* _YOUR OBJECTIVE_
The response must contain every line below in which "fork" appears.
** STORED DATA follows **
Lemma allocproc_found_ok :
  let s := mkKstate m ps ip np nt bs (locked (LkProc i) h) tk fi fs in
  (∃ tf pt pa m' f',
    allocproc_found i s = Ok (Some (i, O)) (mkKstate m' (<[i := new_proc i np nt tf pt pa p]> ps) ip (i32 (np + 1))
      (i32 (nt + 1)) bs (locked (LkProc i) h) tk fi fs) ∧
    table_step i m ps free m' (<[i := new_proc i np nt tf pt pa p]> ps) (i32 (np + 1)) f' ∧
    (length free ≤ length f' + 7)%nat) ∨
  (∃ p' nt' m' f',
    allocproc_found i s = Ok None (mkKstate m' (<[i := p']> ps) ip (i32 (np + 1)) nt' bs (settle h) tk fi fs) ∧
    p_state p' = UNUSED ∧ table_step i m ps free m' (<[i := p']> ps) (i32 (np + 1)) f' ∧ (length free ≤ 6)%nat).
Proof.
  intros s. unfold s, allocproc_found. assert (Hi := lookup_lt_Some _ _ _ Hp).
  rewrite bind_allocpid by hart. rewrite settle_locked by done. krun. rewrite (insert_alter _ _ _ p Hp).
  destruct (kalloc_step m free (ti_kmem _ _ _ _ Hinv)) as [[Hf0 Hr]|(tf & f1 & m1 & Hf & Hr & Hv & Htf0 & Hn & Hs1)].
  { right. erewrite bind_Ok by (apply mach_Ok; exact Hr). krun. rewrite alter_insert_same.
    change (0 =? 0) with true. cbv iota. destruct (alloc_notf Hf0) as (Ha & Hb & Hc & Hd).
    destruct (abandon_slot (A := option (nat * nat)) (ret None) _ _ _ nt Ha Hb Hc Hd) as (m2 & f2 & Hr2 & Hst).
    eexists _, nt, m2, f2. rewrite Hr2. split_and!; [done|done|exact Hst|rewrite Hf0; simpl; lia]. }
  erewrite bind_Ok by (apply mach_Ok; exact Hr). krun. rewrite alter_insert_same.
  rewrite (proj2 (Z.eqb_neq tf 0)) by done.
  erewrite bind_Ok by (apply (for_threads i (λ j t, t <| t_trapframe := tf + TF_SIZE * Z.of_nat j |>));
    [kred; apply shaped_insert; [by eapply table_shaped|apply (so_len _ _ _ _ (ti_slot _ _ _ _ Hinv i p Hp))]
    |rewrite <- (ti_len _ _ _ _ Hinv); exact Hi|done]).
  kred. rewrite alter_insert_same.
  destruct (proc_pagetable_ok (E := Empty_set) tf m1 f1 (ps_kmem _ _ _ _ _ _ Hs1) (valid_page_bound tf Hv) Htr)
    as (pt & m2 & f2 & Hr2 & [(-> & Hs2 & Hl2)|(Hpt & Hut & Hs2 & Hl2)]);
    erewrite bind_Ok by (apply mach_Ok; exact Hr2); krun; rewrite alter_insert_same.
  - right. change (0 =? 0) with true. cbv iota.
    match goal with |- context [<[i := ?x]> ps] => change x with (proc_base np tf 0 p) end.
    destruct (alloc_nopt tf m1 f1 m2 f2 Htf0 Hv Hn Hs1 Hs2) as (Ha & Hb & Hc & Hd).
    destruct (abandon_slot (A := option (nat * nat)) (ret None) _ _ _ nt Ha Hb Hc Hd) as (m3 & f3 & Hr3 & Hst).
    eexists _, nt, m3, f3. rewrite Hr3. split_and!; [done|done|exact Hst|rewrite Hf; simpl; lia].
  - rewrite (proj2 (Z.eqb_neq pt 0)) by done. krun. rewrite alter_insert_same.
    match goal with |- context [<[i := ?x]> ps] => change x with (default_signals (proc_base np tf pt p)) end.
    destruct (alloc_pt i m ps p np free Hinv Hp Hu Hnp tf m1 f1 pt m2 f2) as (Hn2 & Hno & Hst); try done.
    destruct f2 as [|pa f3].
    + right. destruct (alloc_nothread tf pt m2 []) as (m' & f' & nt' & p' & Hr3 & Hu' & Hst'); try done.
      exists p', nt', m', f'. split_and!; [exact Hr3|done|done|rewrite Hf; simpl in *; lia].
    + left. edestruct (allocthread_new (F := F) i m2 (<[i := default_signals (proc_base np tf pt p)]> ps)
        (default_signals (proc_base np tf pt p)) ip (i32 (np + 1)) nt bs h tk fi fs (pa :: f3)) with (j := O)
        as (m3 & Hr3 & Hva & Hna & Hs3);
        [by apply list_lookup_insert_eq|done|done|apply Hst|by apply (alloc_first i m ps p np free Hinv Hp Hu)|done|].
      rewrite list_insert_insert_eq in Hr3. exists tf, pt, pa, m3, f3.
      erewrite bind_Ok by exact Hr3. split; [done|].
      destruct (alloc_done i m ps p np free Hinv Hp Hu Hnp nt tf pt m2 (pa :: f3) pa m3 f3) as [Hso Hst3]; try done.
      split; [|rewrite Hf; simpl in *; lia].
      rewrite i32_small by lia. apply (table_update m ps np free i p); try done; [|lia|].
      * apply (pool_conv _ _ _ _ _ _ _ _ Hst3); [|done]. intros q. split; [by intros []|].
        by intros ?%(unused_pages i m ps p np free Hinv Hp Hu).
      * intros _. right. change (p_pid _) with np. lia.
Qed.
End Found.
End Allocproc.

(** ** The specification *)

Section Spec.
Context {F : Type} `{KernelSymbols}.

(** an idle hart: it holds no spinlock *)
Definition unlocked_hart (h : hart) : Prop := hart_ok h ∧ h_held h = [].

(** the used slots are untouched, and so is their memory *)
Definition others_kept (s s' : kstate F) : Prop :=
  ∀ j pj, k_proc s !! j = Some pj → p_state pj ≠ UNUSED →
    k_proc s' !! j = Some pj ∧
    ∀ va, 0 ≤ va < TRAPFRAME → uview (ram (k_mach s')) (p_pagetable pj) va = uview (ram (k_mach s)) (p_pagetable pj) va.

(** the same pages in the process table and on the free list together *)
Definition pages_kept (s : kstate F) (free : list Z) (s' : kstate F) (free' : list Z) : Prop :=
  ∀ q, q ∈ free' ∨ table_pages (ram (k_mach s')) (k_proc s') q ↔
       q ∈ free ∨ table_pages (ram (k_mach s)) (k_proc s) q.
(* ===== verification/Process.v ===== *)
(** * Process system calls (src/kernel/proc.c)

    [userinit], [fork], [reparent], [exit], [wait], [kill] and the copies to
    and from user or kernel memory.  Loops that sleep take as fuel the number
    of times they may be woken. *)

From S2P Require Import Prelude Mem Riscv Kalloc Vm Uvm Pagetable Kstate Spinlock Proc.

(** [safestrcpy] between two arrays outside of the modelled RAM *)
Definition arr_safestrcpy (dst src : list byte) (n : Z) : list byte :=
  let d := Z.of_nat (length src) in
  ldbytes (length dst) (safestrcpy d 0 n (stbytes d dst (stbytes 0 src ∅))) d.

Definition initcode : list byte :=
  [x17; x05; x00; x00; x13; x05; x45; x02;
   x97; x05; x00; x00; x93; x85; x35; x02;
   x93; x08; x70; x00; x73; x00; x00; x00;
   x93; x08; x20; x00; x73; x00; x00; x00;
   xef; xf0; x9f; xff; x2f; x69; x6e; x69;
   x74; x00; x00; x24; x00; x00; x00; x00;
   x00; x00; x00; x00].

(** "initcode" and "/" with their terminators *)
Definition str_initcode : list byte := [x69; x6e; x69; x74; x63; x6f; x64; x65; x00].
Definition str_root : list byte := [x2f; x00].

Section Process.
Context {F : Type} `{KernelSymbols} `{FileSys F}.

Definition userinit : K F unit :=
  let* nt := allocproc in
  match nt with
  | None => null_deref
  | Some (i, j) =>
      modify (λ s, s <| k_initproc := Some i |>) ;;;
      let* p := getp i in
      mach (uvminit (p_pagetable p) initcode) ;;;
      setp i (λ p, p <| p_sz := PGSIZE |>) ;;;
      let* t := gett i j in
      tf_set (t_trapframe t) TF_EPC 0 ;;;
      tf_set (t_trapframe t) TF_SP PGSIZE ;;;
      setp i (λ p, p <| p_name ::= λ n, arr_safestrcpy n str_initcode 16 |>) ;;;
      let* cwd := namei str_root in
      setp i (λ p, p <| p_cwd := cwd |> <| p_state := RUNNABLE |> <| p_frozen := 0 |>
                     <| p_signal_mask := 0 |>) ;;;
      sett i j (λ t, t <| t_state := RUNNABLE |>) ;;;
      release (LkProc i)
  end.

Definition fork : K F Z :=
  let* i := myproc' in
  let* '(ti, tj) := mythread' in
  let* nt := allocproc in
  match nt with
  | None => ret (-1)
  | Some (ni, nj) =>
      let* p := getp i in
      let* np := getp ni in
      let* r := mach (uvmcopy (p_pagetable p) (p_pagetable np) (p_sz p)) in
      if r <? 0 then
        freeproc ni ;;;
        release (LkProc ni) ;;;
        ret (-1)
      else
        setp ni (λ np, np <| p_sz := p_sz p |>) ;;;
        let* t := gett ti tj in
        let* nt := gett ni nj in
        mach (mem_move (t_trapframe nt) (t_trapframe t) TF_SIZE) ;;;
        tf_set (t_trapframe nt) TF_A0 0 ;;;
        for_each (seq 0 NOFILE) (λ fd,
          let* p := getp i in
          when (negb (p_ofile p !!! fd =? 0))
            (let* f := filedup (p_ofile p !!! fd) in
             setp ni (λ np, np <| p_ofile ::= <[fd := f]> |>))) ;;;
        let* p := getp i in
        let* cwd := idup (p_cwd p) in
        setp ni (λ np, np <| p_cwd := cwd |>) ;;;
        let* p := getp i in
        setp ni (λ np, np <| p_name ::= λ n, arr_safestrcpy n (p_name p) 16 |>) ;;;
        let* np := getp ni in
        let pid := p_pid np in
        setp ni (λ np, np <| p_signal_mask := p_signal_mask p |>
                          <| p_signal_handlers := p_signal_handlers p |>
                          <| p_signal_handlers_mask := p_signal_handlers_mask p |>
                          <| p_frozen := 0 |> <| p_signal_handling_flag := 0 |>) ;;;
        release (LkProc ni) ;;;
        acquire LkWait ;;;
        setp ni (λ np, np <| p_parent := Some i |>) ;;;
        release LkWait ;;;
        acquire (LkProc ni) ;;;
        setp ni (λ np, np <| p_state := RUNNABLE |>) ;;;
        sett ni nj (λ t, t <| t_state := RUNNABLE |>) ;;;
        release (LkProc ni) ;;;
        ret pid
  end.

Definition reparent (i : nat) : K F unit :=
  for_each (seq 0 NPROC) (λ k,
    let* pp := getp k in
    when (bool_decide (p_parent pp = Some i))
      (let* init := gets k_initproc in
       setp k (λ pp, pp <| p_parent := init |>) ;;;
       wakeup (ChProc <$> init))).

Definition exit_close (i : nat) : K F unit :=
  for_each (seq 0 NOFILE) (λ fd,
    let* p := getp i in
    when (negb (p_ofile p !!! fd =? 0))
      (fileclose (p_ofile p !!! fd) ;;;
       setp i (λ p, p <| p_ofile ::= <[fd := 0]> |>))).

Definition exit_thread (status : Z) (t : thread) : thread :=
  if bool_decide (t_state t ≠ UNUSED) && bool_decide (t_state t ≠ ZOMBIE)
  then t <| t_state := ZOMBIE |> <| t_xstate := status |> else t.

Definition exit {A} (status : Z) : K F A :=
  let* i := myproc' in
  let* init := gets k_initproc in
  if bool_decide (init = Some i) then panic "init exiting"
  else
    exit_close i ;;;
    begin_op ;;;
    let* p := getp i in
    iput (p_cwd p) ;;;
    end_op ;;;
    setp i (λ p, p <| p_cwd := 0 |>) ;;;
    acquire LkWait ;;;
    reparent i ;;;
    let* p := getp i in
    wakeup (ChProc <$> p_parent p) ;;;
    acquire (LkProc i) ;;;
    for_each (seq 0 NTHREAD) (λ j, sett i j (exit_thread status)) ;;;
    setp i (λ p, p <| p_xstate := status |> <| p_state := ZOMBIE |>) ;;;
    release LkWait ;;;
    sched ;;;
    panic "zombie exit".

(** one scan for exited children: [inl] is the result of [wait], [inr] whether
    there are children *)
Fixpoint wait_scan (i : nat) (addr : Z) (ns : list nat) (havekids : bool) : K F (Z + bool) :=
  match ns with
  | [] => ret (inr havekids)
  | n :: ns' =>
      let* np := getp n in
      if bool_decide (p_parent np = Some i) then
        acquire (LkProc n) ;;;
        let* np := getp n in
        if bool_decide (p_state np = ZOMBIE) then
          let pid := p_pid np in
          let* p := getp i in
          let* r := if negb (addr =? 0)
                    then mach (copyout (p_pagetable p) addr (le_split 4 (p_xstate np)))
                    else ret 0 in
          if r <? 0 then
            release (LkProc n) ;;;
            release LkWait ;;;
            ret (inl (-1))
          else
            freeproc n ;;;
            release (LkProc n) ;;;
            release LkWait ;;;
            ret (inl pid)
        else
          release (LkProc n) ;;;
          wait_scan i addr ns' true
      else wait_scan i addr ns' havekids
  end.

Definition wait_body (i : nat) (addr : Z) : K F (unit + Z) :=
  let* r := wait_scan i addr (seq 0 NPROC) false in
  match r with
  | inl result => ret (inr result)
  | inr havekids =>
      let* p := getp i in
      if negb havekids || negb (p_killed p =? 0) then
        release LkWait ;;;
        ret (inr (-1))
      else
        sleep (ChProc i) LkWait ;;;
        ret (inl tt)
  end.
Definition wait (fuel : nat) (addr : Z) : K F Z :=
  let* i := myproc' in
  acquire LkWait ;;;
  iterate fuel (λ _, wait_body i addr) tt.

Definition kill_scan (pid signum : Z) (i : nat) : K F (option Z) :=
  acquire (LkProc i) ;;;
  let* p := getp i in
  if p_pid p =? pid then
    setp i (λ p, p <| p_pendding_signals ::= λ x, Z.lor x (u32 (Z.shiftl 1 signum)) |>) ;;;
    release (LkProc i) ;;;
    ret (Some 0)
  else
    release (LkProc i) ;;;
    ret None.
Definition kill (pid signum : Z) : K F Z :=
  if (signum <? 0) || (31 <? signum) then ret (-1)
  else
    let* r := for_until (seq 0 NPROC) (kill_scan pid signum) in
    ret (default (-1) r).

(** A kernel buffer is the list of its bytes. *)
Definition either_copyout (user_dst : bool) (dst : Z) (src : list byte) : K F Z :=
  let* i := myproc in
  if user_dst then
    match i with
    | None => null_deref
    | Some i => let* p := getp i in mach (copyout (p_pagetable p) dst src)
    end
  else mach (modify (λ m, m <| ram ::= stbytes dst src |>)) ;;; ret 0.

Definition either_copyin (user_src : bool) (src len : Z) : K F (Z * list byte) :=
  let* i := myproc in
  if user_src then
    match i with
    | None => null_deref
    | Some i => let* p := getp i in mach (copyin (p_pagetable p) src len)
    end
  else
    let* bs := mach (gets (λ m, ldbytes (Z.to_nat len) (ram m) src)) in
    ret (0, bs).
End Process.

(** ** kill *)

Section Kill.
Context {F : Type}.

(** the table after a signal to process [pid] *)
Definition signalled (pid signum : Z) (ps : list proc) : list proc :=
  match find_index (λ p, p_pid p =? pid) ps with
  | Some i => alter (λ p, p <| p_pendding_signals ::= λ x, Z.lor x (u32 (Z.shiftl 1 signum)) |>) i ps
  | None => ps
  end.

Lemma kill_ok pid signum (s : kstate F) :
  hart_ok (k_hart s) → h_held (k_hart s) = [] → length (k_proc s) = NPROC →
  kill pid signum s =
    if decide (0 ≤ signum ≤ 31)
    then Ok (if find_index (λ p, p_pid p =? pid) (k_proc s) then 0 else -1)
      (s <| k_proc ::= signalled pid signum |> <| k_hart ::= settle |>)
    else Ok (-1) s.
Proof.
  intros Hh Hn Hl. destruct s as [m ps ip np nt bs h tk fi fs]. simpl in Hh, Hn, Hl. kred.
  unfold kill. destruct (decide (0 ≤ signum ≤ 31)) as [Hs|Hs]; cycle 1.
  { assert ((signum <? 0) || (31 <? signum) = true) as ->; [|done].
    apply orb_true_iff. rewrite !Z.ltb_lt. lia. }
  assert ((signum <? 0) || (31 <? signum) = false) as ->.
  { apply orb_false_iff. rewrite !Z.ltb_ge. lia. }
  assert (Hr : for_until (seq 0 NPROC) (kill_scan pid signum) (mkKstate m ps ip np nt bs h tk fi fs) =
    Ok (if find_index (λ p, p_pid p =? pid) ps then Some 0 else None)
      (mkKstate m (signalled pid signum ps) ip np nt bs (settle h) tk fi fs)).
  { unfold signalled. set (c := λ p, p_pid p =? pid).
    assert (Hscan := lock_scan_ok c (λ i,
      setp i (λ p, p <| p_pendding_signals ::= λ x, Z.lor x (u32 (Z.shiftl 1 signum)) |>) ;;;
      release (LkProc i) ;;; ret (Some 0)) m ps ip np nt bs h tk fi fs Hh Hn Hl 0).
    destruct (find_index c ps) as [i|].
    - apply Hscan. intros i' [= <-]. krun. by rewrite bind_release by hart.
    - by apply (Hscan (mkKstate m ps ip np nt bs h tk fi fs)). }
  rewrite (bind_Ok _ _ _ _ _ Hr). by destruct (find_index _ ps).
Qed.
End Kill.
** End of STORED DATA **
* _PROBLEM SOLUTION_
    [userinit], [fork], [reparent], [exit], [wait], [kill] and the copies to
Definition fork : K F Z :=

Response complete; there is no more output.